##### Study material #####
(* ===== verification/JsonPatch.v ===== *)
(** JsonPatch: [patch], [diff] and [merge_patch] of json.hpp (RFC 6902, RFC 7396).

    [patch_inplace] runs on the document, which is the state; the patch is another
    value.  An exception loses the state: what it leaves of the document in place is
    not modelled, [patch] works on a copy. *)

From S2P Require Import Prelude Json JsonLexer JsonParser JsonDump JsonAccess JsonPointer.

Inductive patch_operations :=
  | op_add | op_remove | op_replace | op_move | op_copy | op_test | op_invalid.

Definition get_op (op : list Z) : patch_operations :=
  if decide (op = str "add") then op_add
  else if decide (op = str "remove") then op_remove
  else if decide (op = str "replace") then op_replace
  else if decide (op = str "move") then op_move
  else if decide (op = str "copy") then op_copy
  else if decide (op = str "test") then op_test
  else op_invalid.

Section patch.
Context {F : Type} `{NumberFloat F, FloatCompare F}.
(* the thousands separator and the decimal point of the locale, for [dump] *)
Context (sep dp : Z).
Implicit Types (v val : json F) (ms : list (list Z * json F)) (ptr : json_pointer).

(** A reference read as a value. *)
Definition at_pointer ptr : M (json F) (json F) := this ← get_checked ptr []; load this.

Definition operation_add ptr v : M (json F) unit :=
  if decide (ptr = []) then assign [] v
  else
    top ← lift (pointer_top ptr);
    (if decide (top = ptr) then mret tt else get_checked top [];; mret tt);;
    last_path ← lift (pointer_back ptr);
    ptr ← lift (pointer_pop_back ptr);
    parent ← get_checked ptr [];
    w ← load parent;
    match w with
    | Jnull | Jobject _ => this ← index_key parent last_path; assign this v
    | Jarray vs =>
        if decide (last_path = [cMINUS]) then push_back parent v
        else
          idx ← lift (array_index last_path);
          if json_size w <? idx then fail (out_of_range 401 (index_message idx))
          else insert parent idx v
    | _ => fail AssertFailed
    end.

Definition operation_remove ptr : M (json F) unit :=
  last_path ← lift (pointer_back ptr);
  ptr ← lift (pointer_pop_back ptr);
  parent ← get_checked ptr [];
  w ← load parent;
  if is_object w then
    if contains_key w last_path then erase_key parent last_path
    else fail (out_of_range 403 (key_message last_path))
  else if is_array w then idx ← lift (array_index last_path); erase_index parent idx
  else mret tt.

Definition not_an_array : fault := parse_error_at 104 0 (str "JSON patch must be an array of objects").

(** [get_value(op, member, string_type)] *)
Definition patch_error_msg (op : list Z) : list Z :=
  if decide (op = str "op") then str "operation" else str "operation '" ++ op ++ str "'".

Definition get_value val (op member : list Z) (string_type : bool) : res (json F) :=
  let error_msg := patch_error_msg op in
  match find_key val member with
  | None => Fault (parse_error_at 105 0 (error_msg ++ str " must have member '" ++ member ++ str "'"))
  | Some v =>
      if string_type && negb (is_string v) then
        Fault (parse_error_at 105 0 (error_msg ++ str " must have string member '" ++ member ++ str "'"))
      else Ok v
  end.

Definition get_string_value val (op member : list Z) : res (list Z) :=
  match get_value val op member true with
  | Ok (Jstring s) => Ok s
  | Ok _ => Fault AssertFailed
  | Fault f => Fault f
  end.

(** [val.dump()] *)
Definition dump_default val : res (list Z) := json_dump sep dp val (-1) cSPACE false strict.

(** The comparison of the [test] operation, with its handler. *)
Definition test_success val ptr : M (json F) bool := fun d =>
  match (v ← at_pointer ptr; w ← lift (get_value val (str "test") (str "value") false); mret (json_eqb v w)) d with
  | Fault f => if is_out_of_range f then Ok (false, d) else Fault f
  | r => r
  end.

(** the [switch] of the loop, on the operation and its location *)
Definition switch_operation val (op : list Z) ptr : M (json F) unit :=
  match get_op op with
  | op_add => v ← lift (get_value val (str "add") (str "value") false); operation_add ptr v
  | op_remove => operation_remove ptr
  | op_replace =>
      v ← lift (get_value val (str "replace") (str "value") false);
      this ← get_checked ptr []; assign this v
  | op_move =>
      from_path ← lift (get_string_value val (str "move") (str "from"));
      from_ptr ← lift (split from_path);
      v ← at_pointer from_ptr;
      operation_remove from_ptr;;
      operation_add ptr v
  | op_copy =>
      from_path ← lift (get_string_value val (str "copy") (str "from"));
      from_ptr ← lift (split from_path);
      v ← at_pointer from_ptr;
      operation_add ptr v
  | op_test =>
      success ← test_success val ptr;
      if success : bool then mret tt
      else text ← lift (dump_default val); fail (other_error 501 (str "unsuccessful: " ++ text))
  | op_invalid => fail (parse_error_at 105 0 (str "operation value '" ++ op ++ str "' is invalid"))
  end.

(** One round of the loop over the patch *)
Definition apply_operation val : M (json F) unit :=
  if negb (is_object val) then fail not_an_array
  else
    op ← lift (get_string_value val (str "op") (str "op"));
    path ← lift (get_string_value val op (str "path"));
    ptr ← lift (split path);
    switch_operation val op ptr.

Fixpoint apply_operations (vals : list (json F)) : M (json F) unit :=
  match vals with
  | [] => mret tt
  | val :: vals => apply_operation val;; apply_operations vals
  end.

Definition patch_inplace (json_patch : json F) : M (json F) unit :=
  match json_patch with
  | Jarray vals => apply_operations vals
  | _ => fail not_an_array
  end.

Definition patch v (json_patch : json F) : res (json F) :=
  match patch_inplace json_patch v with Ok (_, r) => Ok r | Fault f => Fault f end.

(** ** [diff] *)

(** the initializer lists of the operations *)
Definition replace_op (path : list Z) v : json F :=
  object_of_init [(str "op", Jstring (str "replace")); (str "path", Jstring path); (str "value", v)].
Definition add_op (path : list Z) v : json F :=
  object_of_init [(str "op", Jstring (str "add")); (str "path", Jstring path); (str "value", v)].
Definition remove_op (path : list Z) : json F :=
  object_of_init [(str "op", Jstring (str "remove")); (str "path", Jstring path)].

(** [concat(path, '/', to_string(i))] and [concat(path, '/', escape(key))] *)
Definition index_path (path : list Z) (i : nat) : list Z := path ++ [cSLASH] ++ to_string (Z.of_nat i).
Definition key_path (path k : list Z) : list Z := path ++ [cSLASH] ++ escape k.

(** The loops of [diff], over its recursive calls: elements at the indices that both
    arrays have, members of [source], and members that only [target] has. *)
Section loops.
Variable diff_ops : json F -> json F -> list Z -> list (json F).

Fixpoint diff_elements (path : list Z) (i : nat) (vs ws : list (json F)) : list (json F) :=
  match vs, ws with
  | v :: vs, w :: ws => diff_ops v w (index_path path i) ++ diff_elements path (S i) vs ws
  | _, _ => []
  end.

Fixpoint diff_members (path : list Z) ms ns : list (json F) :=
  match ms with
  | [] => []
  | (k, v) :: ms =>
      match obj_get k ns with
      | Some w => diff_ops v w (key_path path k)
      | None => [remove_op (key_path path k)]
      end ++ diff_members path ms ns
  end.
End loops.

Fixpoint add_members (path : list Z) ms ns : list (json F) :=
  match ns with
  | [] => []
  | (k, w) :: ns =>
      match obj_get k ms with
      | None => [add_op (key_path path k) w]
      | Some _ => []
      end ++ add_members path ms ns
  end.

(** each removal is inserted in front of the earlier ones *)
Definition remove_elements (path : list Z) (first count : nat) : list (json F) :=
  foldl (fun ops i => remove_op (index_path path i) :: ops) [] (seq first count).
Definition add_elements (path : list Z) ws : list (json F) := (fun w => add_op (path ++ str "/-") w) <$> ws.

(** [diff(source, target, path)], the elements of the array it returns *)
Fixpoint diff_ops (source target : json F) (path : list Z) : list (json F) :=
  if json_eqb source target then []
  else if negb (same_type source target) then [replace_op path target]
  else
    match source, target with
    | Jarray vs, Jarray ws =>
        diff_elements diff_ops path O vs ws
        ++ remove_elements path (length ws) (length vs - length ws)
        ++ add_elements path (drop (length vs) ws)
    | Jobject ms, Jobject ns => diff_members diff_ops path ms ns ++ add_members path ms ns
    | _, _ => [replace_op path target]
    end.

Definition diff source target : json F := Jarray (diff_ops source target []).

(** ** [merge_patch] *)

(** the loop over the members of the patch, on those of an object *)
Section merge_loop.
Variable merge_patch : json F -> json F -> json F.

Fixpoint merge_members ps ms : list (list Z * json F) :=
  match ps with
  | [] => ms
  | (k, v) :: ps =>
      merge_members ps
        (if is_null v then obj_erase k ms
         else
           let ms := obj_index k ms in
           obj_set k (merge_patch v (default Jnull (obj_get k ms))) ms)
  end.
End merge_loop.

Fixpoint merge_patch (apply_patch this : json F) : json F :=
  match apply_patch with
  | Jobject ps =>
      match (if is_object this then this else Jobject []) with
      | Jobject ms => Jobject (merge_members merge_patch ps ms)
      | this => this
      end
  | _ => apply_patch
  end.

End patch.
#####
[Assigned task]: Gather each line from the entries above that includes the word "loops".

[Response to the task]:
(** The loops of [diff], over its recursive calls: elements at the indices that both
Section loops.
End loops.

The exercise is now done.